The emergence of Rick Perry as a credible candidate to be the Republican nominee for president has provoked a burst of interest in “the Texas model.”

Between the low in 2003 to the peak in 2007, total nonfarm employment in the U.S. grew by about 6 percent. From 2007 through 2010, that figure fell about 6 percent, leaving a net gain over the period of basically zero.

In Texas, pre-recession job growth was 11 percent and losses during the recession have been about 1 percent, leaving a net gain of approximately 10 percent, nearly 1 million new jobs.

This track record has enabled the Texas governor to claim that his policies of low taxes and streamlined regulations applied to the nation as a whole make him the candidate the country needs. These facts make a pretty good platform, but if his claim is true, why haven’t all businesses packed up all their idle cash and headed for the Lone Star State?

The answer, of course, (besides the boost provided by a vast pool of low-wage workers, enormous military contracts, a booming oil and gas industry and a world-class research university) is that taxes and regulations are not the only determinants of business location.

Businesses, after all, are run by people.
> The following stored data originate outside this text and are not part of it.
(** Any collector and session will do for the examples of the producers. *)
Definition example_session : WebRtcSession :=
  {| signaling_thread := 1%nat;
     worker_thread := 2%nat;
     network_thread := 3%nat;
     GetTransportStats := None;
     GetLocalCertificate := fun _ => None;
     GetRemoteSSLCertificate := fun _ => None |}.

Definition example_collector : RTCStatsCollector :=
  {| signaling_thread_ := 1%nat;
     worker_thread_ := 2%nat;
     network_thread_ := 3%nat;
     invoker_ := [];
     num_pending_partial_reports_ := 0;
     partial_report_timestamp_us_ := 0;
     partial_report_ := None;
     cache_timestamp_us_ := 0;
     cache_lifetime_us_ := 50000;
     cached_report_ := None;
     callbacks_ := [] |}.

Definition four_channels : PeerConnection :=
  {| session := example_session;
     sctp_data_channels :=
       [ {| state := DataChannelInterface.kConnecting |};
         {| state := DataChannelInterface.kOpen |};
         {| state := DataChannelInterface.kClosing |};
         {| state := DataChannelInterface.kClosed |} ] |}.

Definition no_channels : PeerConnection :=
  {| session := example_session; sctp_data_channels := [] |}.

Definition summary_of (opened closed : Z) : RTCStats.t :=
  {| RTCStats.id := "RTCPeerConnection";
     RTCStats.timestamp_us := 7;
     RTCStats.members := PeerConnectionSummary
       {| RTCPeerConnectionStats.data_channels_opened := Some opened;
          RTCPeerConnectionStats.data_channels_closed := Some closed |} |}.

Lemma PeerConnectionStats_counts_witness :
  (Z.of_nat (length (sctp_data_channels four_channels)) < 2 ^ 32 ∧
   ProducePeerConnectionStats_s example_collector 1%nat four_channels 7 ∅
   = Some {["RTCPeerConnection" := summary_of 1 3]}) ∧
  (Z.of_nat (length (sctp_data_channels no_channels)) < 2 ^ 32 ∧
   ProducePeerConnectionStats_s example_collector 1%nat no_channels 7 ∅
   = Some {["RTCPeerConnection" := summary_of 0 0]}).
Proof.
  split; (split; [reflexivity |]).
  - exact (PeerConnectionStats_counts example_collector four_channels 7 ∅
             eq_refl).
  - exact (PeerConnectionStats_counts example_collector no_channels 7 ∅
             eq_refl).
Defined.

(** ** Candidates and candidate pairs *)

(** The ids the producer makes up. *)
Definition candidate_stats_id (candidate : cricket.Candidate) : string :=
  "RTCIceCandidate_" +:+ cricket.id candidate.

Definition candidate_pair_stats_id (info : cricket.ConnectionInfo) : string :=
  "RTCIceCandidatePair_" +:+ cricket.id (cricket.local_candidate info) +:+
  "_" +:+ cricket.id (cricket.remote_candidate info).

Definition candidate_kType (is_local : bool) : StatsType :=
  if is_local then RTCLocalIceCandidateStats_kType
  else RTCRemoteIceCandidateStats_kType.

(** The object [ProduceIceCandidateStats_s] makes for a candidate. *)
Definition candidate_stats_of (K : cricket.Constants) (timestamp_us : Z)
    (is_local : bool) (candidate : cricket.Candidate) : RTCStats.t :=
  new_RTCIceCandidateStats (candidate_stats_id candidate) timestamp_us is_local
    {| RTCIceCandidateStats.ip :=
         Some (cricket.ipaddr (cricket.address candidate));
       RTCIceCandidateStats.port :=
         Some (to_int32 (cricket.port (cricket.address candidate)));
       RTCIceCandidateStats.protocol := Some (cricket.protocol candidate);
       RTCIceCandidateStats.candidate_type :=
         CandidateTypeToRTCIceCandidateType K (cricket.type candidate);
       RTCIceCandidateStats.priority :=
         Some (to_int32 (cricket.priority candidate));
       RTCIceCandidateStats.url := None |}.

(** Every object of a report sits under its own id. *)
Definition keyed (report : RTCStatsReport) : Prop :=
  ∀ k stats, report !! k = Some stats -> RTCStats.id stats = k.

(** An object found under the id of a candidate is of the class that the
    side of the candidate asks for: the check that ends
    [ProduceIceCandidateStats_s] passes. *)
Definition side_agrees (is_local : bool) (candidate : cricket.Candidate)
    (report : RTCStatsReport) : Prop :=
  ∀ stats, report !! candidate_stats_id candidate = Some stats ->
           RTCStats.type stats = candidate_kType is_local.

(** Insertion that keeps what is there. *)
Definition add_if_absent (stats : RTCStats.t) (report : RTCStatsReport)
  : RTCStatsReport :=
  match report !! RTCStats.id stats with
  | Some _ => report
  | None => <[RTCStats.id stats := stats]> report
  end.

Lemma keyed_empty : keyed ∅.
Proof. intros k stats. by rewrite lookup_empty. Qed.

Lemma keyed_insert (stats : RTCStats.t) (report : RTCStatsReport) :
  keyed report -> keyed (<[RTCStats.id stats := stats]> report).
Proof.
  intros Hk k s. rewrite lookup_insert.
  case_decide; [by intros [= <-] | apply Hk].
Qed.

Lemma keyed_add_if_absent (stats : RTCStats.t) (report : RTCStatsReport) :
  keyed report -> keyed (add_if_absent stats report).
Proof.
  intros Hk. unfold add_if_absent.
  destruct (report !! RTCStats.id stats); [done | by apply keyed_insert].
Qed.

Lemma add_if_absent_subseteq (stats : RTCStats.t) (report : RTCStatsReport) :
  report ⊆ add_if_absent stats report.
Proof.
  unfold add_if_absent.
  destruct (report !! RTCStats.id stats) eqn:E; [done |].
  by apply insert_subseteq.
Qed.

Lemma add_if_absent_dom (stats : RTCStats.t) (report : RTCStatsReport) :
  dom (add_if_absent stats report) = {[RTCStats.id stats]} ∪ dom report.
Proof.
  unfold add_if_absent.
  destruct (report !! RTCStats.id stats) eqn:E.
  - apply elem_of_dom_2 in E. apply set_eq. intros x.
    rewrite elem_of_union, elem_of_singleton.
    split; [by right | by intros [-> | ?]].
  - apply dom_insert_L.
Qed.

Lemma add_if_absent_lookup_ne (stats : RTCStats.t) (report : RTCStatsReport) k :
  k ≠ RTCStats.id stats -> add_if_absent stats report !! k = report !! k.
Proof.
  intros Hne. unfold add_if_absent.
  destruct (report !! RTCStats.id stats); [done |].
  by rewrite lookup_insert_ne.
Qed.

Lemma add_if_absent_lookup (stats : RTCStats.t) (report : RTCStatsReport) :
  add_if_absent stats report !! RTCStats.id stats
  = Some (default stats (report !! RTCStats.id stats)).
Proof.
  unfold add_if_absent.
  destruct (report !! RTCStats.id stats) eqn:E; simpl; [done |].
  by rewrite lookup_insert_eq.
Qed.

Lemma candidate_stats_of_id K timestamp_us is_local candidate :
  RTCStats.id (candidate_stats_of K timestamp_us is_local candidate)
  = candidate_stats_id candidate.
Proof. reflexivity. Qed.

Lemma candidate_stats_of_type K timestamp_us is_local candidate :
  RTCStats.type (candidate_stats_of K timestamp_us is_local candidate)
  = candidate_kType is_local.
Proof. by destruct is_local. Qed.

Lemma StatsType_eqb_eq (a b : StatsType) : StatsType_eqb a b = true <-> a = b.
Proof. destruct a, b; simpl; split; congruence. Qed.

(** The ids of candidates and of candidate pairs never meet. *)
Lemma candidate_id_not_pair_id candidate info :
  candidate_stats_id candidate ≠ candidate_pair_stats_id info.
Proof.
  unfold candidate_stats_id, candidate_pair_stats_id. intros H. discriminate H.
Qed.

Lemma pair_id_not_candidate_id info candidate :
  candidate_pair_stats_id info ≠ candidate_stats_id candidate.
Proof. apply not_eq_sym, candidate_id_not_pair_id. Qed.

Lemma candidate_stats_id_inj a b :
  candidate_stats_id a = candidate_stats_id b -> cricket.id a = cricket.id b.
Proof. unfold candidate_stats_id. intros H. by simplify_eq/=. Qed.
(** Printing a run of consecutive elements. *)
Lemma print_range (l : list F) (g : Z -> Z) (n : nat) (a s : Z) :
  (forall j, a <= j < a + Z.of_nat n -> g j = s + (j - a)) ->
  0 <= s -> s + Z.of_nat n <= Z.of_nat (length l) ->
  for_each_run (fun j => match l !! Z.to_nat (g j) with
                         | Some v => emit (PrintValue v)
                         | None => halt Undefined
                         end) (seqZ a (Z.of_nat n))
  = Ret (PrintValue <$> take n (drop (Z.to_nat s) l)) tt.
Proof.
  revert a s. induction n as [|n IH]; intros a s Hg Hs Hlen.
  - by rewrite seqZ_nil by lia.
  - rewrite seqZ_cons by lia. simpl for_each_run.
    rewrite Hg, Z.sub_diag, Z.add_0_r by lia.
    destruct (lookup_lt_is_Some_2 l (Z.to_nat s)) as [v Hv]; [lia|].
    rewrite Hv, bind_emit.
    replace (Z.pred (Z.of_nat (S n))) with (Z.of_nat n) by lia.
    rewrite (IH (Z.succ a) (s + 1)) by (try lia; intros j Hj; rewrite Hg; lia).
    simpl. rewrite (drop_S l v (Z.to_nat s) Hv).
    replace (Z.to_nat (s + 1)) with (S (Z.to_nat s)) by lia. done.
Qed.

(** [writeOutput] on a buffer of [H * W] elements. *)
Lemma writeOutput_prints (h_output : list F) H W :
  0 <= H -> 0 <= W -> H * W <= Int.INT_MAX ->
  length h_output = Z.to_nat (H * W) ->
  writeOutput h_output H W = Ret (PrintValue <$> h_output) tt.
Proof.
  intros HH HW HHW Hlen. unfold writeOutput.
  set (row := fun i : Z =>
    for_each_run (fun j =>
      match h_output !! Z.to_nat (Int.add (Int.mul i W) j) with
      | Some v => emit (PrintValue v)
      | None => halt Undefined
      end) (seqZ 0 W)).
  assert (Hrow : forall i, 0 <= i < H ->
    row i = Ret (PrintValue <$> take (Z.to_nat W) (drop (Z.to_nat (i * W)) h_output)) tt).
  { intros i Hi. subst row. simpl.
    pose proof (print_range h_output (fun j => Int.add (Int.mul i W) j)
                  (Z.to_nat W) 0 (i * W)) as Hp.
    rewrite Z2Nat.id in Hp by lia. apply Hp; [|nia..].
    intros j Hj. unfold Int.INT_MAX in *.
    rewrite (flat_index_int H W)
      by (try lia; unfold Int.fits, Int.INT_MIN, Int.INT_MAX; nia). lia. }
  assert (Hrows : forall (n : nat) (a : Z),
    0 <= a -> a + Z.of_nat n <= H ->
    for_each_run row (seqZ a (Z.of_nat n))
    = Ret (PrintValue <$> take (n * Z.to_nat W) (drop (Z.to_nat (a * W)) h_output)) tt).
  { induction n as [|n IH]; intros a Ha Hn.
    - by rewrite (seqZ_nil a) by lia.
    - rewrite (seqZ_cons a) by lia. simpl for_each_run.
      rewrite Hrow, bind_Ret_l by lia.
      replace (Z.pred (Z.of_nat (S n))) with (Z.of_nat n) by lia.
      rewrite IH by lia. simpl.
      rewrite <- fmap_app. do 2 f_equal.
      replace (Z.to_nat (Z.succ a * W)) with (Z.to_nat (a * W) + Z.to_nat W)%nat by nia.
      rewrite <- drop_drop. apply take_take_drop. }
  pose proof (Hrows (Z.to_nat H) 0 ltac:(lia) ltac:(lia)) as Hall.
  rewrite Z2Nat.id in Hall by lia. rewrite Hall. simpl.
  rewrite drop_0, take_ge by nia. done.
Qed.

(** X10. [writeOutput] prints the [H * W] elements of the buffer in
    row-major order, each once, and nothing else (for a buffer of [H * W]
    elements, [H * W] in the range of [int]). *)
Theorem writeOutput_row_major (h_output : list F) H W :
  0 <= H -> 0 <= W -> H * W <= Int.INT_MAX ->
  length h_output = Z.to_nat (H * W) ->
  writeOutput h_output H W = Ret (PrintValue <$> h_output) tt.
Proof. apply writeOutput_prints. Qed.
End HostIO.

Lemma readInput_null_buffer_witness :
  let e := device_env (Some (1, 2, [qz 1; qz 2])) (fun _ => false) (fun _ => true) in
  (0 < Int.mul 1 2 ->
   readInput e "input.txt" =
     Halt [OpenFile "input.txt";
           HostAlloc (Size.wrap (Int.wrap (float_bytes (Int.mul 1 2))))] Undefined) /\
  (forall t h_input H' W',
     readInput e "input.txt" = Ret t (h_input, H', W') ->
     h_input = None /\ Int.mul 1 2 <= 0).
Proof.
  apply (readInput_null_buffer
           (device_env (Some (1, 2, [qz 1; qz 2])) (fun _ => false) (fun _ => true))
           "input.txt" 1 2 (qz 1) [qz 2]).
  - reflexivity.
  - reflexivity.
Defined.

Lemma readInput_size_wraps_witness :
  readInput
    {| input_file := fun _ => Some (32768, 32768, [qz 1]);
       filter_file := fun _ => None;
       malloc_null := fun _ => false;
       cuda_fails := fun _ => false;
       fresh_device_memory := [];
       schedule := fun l => l;
       schedule_perm := fun l => reflexivity l |} "input.txt"
  = Halt [OpenFile "input.txt"; HostAlloc (4 * (32768 * 32768 - 2 ^ 30))] Undefined.
Proof.
  apply (readInput_size_wraps _ "input.txt" 32768 32768 [qz 1]).
  - reflexivity.
  - lia.
  - simpl. lia.
Defined.

Lemma writeOutput_row_major_witness :
  writeOutput mat_2x3 2 3 = Ret (PrintValue <$> mat_2x3) tt.
Proof.
  apply writeOutput_row_major; [lia | lia | unfold Int.INT_MAX; lia | reflexivity].
Defined.

Lemma readInput_returns_matrix_witness :
  exists toks,
    input_file quiet_env "input.txt" = Some (3, 3, toks) /\
    mat_3x3 = take (Z.to_nat (Int.mul 3 3)) toks /\
    length mat_3x3 = Z.to_nat (Int.mul 3 3) /\
    [@OpenFile Qc "input.txt"; HostAlloc 36] =
      [OpenFile "input.txt";
       HostAlloc (Size.wrap (Int.wrap (float_bytes (Int.mul 3 3))))].
Proof.
  apply (readInput_returns_matrix quiet_env "input.txt"
           [OpenFile "input.txt"; HostAlloc 36] mat_3x3 3 3).
  reflexivity.
Defined.

Lemma readFilter_returns_filter_witness :
  exists toks,
    filter_file quiet_env "filter.txt" = Some (3, toks) /\
    box_blur = take (Z.to_nat (Int.mul 3 3)) toks /\
    length box_blur = Z.to_nat (Int.mul 3 3) /\
    [@OpenFile Qc "filter.txt"; HostAlloc 36] =
      [OpenFile "filter.txt";
       HostAlloc (Size.wrap (Int.wrap (float_bytes (Int.mul 3 3))))].
Proof.
  apply (readFilter_returns_filter quiet_env "filter.txt"
           [OpenFile "filter.txt"; HostAlloc 36] box_blur 3).
  reflexivity.
Defined.

(** ** The host program: the whole run *)

Section HostRun.
Context {F : Type} {SF : Scalar F}.
Implicit Types (e : env F) (H W R : Z).

Lemma bind_Halt_l {A B} (t : list (event F)) (x : ending) (k : A -> run F B) :
  Halt t x ≫= k = Halt t x.
Proof. done. Qed.

Lemma checked_ok e c ev msg :
  cuda_fails e c = false -> checked e c ev msg = Ret [ev] tt.
Proof. intros Hc. unfold checked. by rewrite bind_emit, Hc. Qed.

Lemma checked_fail e c ev msg :
  cuda_fails e c = true ->
  checked e c ev msg = Halt [ev; Stderr msg] (Exit EXIT_FAILURE).
Proof. intros Hc. unfold checked. by rewrite bind_emit, Hc. Qed.

Lemma exit_status_after t (r : run F Z) : exit_status (after t r) = exit_status r.
Proof. by destruct r as [|? []]. Qed.

Lemma effects_after t (r : run F Z) : effects (after t r) = t ++ effects r.
Proof. by destruct r. Qed.

Lemma print_values_app (t1 t2 : list (event F)) :
  print_values (t1 ++ t2) = print_values t1 ++ print_values t2.
Proof. apply omap_app. Qed.

Lemma print_values_fmap (l : list F) : print_values (PrintValue <$> l) = l.
Proof.
  unfold print_values. induction l as [|x l IH]; [done|].
  rewrite fmap_cons. simpl. f_equal. exact IH.
Qed.

Lemma readInput_ok e fileName H W toks :
  input_file e fileName = Some (H, W, toks) ->
  malloc_null e HInput = false ->
  0 <= H * W -> 4 * (H * W) <= Int.INT_MAX ->
  H * W <= Z.of_nat (length toks) ->
  readInput e fileName =
    Ret [OpenFile fileName; HostAlloc (4 * (H * W))]
        (Some (take (Z.to_nat (H * W)) toks), H, W).
Proof.
  intros Hfile Hnull Hn Hmax Hlen. unfold readInput.
  rewrite bind_emit, Hfile.
  rewrite Int_mul_fits by (unfold Int.fits, Int.INT_MIN, Int.INT_MAX in *; lia).
  by rewrite read_elements_ok.
Qed.

Lemma readFilter_ok e fileName R toks :
  filter_file e fileName = Some (R, toks) ->
  malloc_null e HFilter = false ->
  4 * (R * R) <= Int.INT_MAX ->
  R * R <= Z.of_nat (length toks) ->
  readFilter e fileName =
    Ret [OpenFile fileName; HostAlloc (4 * (R * R))]
        (Some (take (Z.to_nat (R * R)) toks), R).
Proof.
  intros Hfile Hnull Hmax Hlen. unfold readFilter.
  rewrite bind_emit, Hfile.
  rewrite Int_mul_fits by (unfold Int.fits, Int.INT_MIN, Int.INT_MAX in *; nia).
  rewrite read_elements_ok by (done || nia). done.
Qed.

Lemma after_after {A} (t1 t2 : list (event F)) (r : run F A) :
  after t1 (after t2 r) = after (t1 ++ t2) r.
Proof. destruct r; simpl; by rewrite (assoc_L (++)). Qed.

Lemma bind_after {A B} (t : list (event F)) (r : run F A) (k : A -> run F B) :
  after t r ≫= k = after t (r ≫= k).
Proof.
  destruct r as [t' a|t' x]; simpl; [|done].
  destruct (k a); simpl; by rewrite (assoc_L (++)).
Qed.

(** [main] up to the kernel launch, by forward execution: the arguments,
    the two files, the device allocations and the copies. *)
Ltac main_to_launch Hmain e H W R toks ftoks Hcuda :=
  unfold main at 2 in Hmain;
  match type of Hmain with context [?a <? 3] =>
    destruct (Z.ltb_spec a 3); [lia|] end;
  rewrite (readInput_ok e _ H W toks) in Hmain by (done || nia);
  rewrite bind_Ret_l in Hmain; cbv beta iota in Hmain;
  rewrite (readFilter_ok e _ R ftoks) in Hmain by done;
  rewrite bind_Ret_l in Hmain; cbv beta iota in Hmain;
  rewrite bind_emit in Hmain;
  rewrite (checked_ok e MallocInput), bind_Ret_l in Hmain by (apply Hcuda; simpl; tauto);
  rewrite (checked_ok e MallocFilter), bind_Ret_l in Hmain by (apply Hcuda; simpl; tauto);
  rewrite (checked_ok e MallocOutput), bind_Ret_l, bind_emit in Hmain
    by (apply Hcuda; simpl; tauto);
  rewrite (checked_ok e MemcpyInput), bind_Ret_l in Hmain by (apply Hcuda; simpl; tauto);
  rewrite (checked_ok e MemcpyFilter), bind_Ret_l, !bind_emit in Hmain
    by (apply Hcuda; simpl; tauto);
  rewrite (checked_ok e LaunchKernel), bind_Ret_l in Hmain by (apply Hcuda; simpl; tauto);
  rewrite (Int_mul_fits H W) in Hmain
    by (unfold Int.fits, Int.INT_MIN, Int.INT_MAX in *; nia).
And lots of people like where they live now, and, given their druthers, would prefer to stay put.

Advertisement

This is not to say that taxes and regulation are not important — Maine desperately needs serious, systematic and comprehensive tax reform and to take a careful look at the effects of current regulations. It is to say that taxes and regulation are not determining factors. In a world increasingly open to locational choice — both for businesses and for workers — quality of life is an important factor.

Quality of life has long been an appealing idea for Maine — the way life should be and all that. Some say that such romantic wishful thinking is merely a diversion from the cold, hard economic facts. But important economic facts are not just cold and hard.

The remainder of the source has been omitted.